◆ YOUR OBJECTIVE ◆
From the entries below, please output exactly the lines starting at the one containing "intros H Hl." and ending at the one containing "destruct (String.eqb_spec t", both included.

◆ Saved data entries ◆
▬▬▬▬▬▬

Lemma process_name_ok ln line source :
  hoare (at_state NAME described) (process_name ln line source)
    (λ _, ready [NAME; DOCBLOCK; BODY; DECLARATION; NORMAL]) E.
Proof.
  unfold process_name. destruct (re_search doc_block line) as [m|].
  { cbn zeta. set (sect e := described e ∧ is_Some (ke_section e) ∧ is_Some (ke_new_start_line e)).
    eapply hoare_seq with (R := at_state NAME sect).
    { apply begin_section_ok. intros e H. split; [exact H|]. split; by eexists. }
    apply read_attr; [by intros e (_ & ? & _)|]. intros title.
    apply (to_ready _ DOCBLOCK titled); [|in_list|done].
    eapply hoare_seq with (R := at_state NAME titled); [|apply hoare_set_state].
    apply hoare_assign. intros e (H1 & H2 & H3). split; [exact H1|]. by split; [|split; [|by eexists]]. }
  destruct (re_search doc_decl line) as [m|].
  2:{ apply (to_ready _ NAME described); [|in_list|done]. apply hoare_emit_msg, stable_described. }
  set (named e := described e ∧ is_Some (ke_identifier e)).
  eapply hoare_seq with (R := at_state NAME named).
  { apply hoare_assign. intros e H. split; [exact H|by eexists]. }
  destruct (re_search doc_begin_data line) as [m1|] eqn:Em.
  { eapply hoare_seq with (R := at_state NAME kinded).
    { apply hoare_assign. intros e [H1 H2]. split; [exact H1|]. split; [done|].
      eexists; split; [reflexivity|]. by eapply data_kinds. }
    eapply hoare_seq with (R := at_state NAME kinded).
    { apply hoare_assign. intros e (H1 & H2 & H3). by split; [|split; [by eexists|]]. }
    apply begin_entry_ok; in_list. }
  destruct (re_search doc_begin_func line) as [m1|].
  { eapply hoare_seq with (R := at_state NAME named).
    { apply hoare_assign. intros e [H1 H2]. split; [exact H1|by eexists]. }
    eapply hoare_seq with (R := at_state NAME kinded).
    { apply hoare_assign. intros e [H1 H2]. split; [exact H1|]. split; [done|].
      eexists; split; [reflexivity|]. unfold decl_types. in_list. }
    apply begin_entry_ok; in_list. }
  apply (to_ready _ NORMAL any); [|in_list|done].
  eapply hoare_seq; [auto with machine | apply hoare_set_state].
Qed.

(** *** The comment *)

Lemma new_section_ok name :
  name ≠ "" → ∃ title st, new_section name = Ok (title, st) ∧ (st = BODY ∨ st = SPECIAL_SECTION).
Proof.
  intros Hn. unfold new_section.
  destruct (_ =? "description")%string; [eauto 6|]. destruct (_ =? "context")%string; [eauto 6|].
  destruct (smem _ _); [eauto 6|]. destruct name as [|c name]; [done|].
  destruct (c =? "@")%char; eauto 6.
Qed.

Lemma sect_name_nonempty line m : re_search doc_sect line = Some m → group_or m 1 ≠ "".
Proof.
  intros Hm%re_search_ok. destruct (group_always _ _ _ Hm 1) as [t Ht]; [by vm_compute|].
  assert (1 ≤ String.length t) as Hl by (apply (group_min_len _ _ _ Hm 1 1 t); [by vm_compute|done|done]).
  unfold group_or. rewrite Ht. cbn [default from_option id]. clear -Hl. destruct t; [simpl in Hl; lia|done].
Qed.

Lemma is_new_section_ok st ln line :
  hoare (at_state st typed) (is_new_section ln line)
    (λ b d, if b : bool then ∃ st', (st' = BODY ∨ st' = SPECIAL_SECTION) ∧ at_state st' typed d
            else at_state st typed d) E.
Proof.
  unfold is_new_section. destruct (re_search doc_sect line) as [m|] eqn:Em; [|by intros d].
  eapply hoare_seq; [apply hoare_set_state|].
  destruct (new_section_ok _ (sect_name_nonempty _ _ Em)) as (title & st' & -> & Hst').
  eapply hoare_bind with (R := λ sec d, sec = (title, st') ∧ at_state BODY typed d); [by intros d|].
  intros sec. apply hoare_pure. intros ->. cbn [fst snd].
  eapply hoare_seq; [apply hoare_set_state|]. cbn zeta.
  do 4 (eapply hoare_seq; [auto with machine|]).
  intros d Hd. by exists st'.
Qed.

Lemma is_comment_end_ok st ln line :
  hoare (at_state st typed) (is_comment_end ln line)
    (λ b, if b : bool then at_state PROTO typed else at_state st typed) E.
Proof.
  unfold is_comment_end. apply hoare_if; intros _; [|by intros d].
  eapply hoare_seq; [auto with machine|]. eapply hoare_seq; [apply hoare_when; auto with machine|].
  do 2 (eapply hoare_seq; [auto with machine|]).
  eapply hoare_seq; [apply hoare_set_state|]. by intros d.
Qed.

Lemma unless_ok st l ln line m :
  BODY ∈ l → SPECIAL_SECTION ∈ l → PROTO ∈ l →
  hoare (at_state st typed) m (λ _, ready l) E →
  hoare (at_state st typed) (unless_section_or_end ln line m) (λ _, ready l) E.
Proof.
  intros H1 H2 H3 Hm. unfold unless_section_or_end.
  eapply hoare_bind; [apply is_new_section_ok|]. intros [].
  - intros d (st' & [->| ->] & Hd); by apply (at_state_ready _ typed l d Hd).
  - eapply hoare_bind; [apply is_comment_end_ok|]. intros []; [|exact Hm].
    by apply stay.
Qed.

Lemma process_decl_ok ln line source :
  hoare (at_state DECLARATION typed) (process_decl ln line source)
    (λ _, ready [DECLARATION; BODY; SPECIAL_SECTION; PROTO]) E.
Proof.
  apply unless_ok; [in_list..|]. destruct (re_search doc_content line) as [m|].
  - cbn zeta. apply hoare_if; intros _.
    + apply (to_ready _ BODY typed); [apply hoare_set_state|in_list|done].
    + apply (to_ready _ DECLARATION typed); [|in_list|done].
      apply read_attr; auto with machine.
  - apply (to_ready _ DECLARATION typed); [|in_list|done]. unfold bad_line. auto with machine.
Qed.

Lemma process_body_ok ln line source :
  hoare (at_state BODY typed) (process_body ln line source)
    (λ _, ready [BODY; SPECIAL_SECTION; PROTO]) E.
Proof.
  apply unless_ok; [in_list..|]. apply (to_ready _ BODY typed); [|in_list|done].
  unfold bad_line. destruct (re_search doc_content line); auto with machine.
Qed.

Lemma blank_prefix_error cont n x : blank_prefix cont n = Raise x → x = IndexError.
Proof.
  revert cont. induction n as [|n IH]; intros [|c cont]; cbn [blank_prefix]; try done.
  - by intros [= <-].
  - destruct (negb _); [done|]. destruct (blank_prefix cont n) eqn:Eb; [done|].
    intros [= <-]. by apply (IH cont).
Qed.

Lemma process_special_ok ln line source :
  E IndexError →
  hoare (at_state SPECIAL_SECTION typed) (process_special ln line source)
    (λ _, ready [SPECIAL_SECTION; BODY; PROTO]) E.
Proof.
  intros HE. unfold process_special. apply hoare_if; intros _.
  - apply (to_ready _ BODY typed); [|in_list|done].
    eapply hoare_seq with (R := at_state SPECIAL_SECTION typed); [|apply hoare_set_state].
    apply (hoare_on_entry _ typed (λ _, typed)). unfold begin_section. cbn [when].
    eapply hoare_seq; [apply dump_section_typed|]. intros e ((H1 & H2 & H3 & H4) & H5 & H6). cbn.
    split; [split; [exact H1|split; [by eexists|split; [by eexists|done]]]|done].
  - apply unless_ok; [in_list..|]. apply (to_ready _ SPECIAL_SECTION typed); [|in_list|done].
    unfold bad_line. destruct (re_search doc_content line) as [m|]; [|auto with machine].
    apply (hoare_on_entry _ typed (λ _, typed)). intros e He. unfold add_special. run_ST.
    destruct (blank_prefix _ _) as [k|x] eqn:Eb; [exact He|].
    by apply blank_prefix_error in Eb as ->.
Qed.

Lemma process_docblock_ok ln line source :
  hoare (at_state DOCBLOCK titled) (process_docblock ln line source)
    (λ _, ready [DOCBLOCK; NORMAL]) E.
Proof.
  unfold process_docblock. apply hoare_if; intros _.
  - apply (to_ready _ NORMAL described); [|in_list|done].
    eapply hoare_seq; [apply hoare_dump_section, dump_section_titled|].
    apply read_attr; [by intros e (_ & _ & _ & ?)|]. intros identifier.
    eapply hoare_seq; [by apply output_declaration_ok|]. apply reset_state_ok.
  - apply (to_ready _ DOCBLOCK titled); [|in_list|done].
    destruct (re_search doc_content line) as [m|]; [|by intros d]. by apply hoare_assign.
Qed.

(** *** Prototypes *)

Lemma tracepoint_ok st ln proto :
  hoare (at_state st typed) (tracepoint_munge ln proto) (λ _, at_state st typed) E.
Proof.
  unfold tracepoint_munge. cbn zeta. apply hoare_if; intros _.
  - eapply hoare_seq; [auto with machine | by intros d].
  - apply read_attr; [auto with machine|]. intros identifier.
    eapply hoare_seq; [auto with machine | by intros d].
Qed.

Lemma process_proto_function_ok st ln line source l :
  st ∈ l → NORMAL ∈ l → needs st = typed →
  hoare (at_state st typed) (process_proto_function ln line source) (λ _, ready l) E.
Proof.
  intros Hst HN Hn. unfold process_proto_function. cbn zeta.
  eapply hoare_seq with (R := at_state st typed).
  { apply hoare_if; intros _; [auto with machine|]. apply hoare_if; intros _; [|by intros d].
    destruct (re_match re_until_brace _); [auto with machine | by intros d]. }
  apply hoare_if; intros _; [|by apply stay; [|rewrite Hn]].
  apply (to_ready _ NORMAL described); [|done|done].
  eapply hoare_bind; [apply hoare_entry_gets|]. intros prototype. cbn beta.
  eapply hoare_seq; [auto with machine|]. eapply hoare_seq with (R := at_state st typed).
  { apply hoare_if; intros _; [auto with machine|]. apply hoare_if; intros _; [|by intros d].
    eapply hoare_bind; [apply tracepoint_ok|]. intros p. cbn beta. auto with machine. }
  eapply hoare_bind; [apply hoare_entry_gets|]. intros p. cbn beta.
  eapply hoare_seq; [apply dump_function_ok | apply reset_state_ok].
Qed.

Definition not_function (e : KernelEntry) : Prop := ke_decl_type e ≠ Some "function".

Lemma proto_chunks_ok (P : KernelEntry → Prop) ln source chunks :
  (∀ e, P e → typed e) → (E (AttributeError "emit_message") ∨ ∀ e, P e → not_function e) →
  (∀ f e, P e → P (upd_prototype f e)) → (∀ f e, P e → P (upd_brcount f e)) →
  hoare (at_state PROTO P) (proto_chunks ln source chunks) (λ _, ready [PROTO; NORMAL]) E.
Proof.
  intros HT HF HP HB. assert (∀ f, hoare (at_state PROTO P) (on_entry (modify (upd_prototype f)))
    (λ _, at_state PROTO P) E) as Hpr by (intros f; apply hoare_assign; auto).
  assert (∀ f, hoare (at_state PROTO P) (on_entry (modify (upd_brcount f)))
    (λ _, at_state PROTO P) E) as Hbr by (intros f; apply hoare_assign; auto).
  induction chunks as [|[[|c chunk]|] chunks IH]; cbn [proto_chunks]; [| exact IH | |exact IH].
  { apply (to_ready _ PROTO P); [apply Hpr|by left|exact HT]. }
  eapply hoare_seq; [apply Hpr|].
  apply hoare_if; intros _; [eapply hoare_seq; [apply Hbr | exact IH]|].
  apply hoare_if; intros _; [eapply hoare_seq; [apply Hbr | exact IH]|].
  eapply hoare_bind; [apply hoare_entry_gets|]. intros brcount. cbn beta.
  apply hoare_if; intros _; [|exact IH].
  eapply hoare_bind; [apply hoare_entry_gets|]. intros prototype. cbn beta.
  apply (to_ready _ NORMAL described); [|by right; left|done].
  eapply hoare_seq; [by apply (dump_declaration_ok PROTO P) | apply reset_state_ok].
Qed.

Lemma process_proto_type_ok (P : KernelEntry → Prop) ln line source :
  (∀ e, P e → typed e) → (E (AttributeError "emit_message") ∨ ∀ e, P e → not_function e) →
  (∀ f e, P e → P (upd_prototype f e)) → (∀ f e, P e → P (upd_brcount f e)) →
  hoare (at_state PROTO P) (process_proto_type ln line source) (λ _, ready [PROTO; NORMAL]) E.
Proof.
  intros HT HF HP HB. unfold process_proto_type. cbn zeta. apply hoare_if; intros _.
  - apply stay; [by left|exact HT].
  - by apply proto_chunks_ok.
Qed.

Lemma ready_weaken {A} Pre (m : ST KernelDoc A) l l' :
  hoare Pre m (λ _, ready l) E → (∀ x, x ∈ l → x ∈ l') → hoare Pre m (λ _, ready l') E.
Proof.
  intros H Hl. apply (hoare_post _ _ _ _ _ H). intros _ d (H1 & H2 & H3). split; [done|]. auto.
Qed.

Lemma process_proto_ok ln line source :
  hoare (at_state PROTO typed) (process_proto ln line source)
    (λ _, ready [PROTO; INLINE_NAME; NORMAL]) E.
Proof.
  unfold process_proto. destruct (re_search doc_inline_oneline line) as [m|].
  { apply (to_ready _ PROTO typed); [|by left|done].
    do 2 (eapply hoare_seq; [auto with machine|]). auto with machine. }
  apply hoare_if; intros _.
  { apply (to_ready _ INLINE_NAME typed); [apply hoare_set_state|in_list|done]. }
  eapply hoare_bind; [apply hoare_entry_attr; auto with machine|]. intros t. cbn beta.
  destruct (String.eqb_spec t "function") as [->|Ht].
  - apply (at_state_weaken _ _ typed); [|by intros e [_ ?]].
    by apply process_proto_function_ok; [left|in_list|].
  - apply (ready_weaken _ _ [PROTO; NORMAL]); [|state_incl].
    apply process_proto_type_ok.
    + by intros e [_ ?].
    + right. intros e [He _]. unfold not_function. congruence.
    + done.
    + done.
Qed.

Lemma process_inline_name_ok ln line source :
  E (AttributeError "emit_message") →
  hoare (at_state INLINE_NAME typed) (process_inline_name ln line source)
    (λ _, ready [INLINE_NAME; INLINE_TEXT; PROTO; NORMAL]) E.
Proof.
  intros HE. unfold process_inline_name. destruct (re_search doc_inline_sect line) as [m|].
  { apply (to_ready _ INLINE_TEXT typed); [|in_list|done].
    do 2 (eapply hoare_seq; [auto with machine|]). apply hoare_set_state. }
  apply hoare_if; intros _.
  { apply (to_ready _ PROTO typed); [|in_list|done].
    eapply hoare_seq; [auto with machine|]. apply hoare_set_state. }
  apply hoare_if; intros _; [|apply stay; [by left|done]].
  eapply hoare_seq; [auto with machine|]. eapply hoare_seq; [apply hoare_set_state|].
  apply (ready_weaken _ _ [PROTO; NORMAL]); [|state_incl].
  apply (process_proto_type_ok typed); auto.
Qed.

▬▬▬▬▬▬

◆ ANSWER TO THE PROBLEM ◆
  intros H Hl. apply (hoare_post _ _ _ _ _ H). intros _ d (H1 & H2 & H3). split; [done|]. auto.
Qed.

Lemma process_proto_ok ln line source :
  hoare (at_state PROTO typed) (process_proto ln line source)
    (λ _, ready [PROTO; INLINE_NAME; NORMAL]) E.
Proof.
  unfold process_proto. destruct (re_search doc_inline_oneline line) as [m|].
  { apply (to_ready _ PROTO typed); [|by left|done].
    do 2 (eapply hoare_seq; [auto with machine|]). auto with machine. }
  apply hoare_if; intros _.
  { apply (to_ready _ INLINE_NAME typed); [apply hoare_set_state|in_list|done]. }
  eapply hoare_bind; [apply hoare_entry_attr; auto with machine|]. intros t. cbn beta.
  destruct (String.eqb_spec t "function") as [->|Ht].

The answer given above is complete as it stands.